ACTION ITEM:
Bring together every line in the data that includes "insertRootLeaf".

PROVIDED MATERIAL:
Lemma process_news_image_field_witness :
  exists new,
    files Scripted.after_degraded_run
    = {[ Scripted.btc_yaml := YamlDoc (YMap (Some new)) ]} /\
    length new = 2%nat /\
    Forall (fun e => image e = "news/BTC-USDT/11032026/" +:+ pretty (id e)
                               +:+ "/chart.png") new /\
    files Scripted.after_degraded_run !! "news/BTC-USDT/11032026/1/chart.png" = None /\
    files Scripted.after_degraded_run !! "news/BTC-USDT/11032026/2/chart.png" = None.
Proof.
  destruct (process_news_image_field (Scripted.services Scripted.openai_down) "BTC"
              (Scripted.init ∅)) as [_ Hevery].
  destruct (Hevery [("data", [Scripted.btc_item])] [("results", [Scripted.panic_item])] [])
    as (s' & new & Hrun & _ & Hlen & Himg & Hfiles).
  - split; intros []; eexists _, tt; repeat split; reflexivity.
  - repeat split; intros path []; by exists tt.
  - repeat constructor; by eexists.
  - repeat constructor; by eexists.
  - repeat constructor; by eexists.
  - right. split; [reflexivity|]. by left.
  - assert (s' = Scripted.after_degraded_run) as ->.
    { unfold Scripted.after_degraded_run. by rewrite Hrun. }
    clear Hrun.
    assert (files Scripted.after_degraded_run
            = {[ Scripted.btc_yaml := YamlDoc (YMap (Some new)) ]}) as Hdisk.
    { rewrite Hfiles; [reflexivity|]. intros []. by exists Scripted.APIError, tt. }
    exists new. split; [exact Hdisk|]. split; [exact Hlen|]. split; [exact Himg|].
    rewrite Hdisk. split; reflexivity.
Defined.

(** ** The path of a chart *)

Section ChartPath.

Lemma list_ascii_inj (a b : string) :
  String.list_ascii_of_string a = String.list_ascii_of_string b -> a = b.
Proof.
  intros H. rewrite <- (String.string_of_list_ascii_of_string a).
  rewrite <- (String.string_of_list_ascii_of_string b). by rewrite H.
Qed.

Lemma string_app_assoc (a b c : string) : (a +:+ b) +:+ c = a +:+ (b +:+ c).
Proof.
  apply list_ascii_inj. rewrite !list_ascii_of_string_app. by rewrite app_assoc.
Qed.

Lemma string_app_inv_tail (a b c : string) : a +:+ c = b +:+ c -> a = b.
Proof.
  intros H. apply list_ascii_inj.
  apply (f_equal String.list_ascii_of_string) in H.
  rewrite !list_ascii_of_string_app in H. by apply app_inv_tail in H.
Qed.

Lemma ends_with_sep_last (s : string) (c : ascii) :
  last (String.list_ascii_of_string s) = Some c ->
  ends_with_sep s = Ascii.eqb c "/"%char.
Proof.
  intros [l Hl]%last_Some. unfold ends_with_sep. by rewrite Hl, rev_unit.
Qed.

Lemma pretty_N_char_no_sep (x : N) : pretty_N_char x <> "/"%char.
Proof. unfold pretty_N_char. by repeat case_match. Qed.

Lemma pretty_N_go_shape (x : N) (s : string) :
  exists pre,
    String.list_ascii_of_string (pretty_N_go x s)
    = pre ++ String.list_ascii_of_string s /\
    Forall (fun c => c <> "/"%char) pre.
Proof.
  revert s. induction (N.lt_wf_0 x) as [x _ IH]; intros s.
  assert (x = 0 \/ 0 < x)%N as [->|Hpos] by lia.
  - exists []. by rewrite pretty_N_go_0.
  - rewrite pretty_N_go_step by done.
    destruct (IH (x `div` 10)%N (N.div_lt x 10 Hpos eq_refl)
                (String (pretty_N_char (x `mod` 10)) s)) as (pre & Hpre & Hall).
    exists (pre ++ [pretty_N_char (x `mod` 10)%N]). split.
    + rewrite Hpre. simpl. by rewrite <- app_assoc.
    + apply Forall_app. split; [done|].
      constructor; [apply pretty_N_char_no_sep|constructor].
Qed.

---

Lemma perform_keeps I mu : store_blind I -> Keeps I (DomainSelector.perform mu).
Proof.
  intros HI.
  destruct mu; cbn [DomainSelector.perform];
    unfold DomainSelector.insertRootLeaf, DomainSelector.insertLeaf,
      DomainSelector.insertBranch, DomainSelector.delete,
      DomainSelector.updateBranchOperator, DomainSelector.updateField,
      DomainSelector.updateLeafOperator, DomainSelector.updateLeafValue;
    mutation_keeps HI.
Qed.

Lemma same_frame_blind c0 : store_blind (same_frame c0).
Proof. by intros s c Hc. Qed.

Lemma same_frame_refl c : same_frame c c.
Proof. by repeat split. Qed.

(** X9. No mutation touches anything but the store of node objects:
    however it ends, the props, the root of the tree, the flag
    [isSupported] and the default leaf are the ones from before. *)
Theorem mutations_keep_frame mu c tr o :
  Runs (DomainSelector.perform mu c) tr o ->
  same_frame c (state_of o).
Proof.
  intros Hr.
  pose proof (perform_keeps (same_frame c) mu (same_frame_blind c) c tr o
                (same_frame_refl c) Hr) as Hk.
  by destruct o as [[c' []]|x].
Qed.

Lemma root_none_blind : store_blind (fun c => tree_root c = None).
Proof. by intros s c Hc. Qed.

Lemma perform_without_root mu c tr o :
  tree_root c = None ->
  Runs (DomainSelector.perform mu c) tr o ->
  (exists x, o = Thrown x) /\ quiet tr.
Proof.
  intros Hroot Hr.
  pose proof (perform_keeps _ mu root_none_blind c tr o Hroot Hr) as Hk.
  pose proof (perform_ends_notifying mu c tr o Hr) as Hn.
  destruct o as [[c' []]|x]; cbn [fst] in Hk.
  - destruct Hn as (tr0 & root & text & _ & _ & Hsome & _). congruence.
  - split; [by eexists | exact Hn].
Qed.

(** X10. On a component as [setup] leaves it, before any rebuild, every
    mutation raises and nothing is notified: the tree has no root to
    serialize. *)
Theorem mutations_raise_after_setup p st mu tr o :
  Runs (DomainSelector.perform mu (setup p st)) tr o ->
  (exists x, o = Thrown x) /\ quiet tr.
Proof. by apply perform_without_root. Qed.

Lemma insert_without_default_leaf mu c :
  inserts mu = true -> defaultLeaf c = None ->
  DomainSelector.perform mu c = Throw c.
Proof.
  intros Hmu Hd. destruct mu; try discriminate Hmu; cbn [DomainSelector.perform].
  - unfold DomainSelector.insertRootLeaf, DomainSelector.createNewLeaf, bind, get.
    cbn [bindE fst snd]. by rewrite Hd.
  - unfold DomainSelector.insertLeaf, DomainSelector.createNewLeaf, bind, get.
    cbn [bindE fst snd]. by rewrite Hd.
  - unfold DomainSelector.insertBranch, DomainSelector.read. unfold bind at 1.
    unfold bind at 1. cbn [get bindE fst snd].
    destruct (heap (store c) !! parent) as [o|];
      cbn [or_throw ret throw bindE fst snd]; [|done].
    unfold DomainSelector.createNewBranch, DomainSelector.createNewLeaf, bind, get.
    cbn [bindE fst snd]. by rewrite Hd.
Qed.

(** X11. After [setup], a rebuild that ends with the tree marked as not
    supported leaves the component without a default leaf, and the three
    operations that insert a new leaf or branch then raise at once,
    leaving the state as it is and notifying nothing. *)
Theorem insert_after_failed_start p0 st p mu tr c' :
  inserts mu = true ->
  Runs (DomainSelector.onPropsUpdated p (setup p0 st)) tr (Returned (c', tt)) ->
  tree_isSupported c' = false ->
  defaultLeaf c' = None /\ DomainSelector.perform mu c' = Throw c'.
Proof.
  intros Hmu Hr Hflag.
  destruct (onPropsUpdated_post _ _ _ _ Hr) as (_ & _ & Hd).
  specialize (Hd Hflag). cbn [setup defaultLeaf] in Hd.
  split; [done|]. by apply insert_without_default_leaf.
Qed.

==

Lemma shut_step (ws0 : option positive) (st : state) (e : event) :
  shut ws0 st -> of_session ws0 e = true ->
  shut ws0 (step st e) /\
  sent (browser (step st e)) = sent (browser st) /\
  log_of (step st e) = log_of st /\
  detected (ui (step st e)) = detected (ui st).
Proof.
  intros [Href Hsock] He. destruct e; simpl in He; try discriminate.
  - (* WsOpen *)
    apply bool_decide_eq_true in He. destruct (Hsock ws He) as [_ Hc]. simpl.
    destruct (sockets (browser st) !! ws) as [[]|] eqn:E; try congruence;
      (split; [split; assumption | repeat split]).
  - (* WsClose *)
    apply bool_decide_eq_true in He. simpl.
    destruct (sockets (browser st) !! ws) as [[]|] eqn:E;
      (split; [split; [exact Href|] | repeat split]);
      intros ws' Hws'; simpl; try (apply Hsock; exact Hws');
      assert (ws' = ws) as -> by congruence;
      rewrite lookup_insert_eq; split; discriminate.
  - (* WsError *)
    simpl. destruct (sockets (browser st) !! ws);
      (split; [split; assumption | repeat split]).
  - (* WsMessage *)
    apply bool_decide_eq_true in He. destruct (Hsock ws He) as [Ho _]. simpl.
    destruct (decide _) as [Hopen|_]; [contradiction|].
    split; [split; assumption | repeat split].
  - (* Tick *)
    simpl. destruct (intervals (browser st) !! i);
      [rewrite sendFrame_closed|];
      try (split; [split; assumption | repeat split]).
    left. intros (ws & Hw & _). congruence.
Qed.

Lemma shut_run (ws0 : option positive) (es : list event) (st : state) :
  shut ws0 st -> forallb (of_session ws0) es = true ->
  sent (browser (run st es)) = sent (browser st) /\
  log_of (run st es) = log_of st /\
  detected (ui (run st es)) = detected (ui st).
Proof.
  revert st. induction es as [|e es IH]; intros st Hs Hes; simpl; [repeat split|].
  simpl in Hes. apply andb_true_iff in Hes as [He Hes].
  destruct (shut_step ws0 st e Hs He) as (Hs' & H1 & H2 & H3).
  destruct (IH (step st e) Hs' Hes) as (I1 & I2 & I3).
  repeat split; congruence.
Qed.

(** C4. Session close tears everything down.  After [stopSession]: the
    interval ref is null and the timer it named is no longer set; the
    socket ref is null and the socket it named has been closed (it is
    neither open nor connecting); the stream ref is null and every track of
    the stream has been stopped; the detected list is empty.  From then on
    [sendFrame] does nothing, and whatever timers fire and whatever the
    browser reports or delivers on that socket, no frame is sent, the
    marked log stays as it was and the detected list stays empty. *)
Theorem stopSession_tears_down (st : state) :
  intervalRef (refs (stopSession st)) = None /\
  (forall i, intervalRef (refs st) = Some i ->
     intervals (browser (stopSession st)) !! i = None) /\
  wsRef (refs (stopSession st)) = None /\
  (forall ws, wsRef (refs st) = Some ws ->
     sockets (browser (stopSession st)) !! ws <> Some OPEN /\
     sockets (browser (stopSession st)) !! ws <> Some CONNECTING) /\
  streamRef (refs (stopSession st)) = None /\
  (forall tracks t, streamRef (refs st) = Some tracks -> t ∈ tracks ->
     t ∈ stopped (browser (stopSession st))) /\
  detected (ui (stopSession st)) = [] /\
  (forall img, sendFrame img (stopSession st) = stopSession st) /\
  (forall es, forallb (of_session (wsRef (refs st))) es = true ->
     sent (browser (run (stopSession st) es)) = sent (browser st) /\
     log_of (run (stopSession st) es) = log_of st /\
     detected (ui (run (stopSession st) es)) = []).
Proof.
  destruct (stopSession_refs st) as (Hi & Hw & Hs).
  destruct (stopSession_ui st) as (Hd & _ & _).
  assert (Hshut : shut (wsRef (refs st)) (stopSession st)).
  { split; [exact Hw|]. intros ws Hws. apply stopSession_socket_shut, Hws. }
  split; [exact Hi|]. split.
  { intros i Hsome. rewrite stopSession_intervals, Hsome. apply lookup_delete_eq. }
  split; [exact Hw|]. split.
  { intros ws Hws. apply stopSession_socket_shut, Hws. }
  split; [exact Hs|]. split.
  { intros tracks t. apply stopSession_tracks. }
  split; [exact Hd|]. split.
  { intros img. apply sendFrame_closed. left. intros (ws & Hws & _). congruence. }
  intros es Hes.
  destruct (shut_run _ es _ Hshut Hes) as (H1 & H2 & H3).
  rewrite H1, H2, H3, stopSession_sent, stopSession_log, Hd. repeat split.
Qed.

RESPONSE TO THIS EXERCISE:
    unfold DomainSelector.insertRootLeaf, DomainSelector.insertLeaf,
  - unfold DomainSelector.insertRootLeaf, DomainSelector.createNewLeaf, bind, get.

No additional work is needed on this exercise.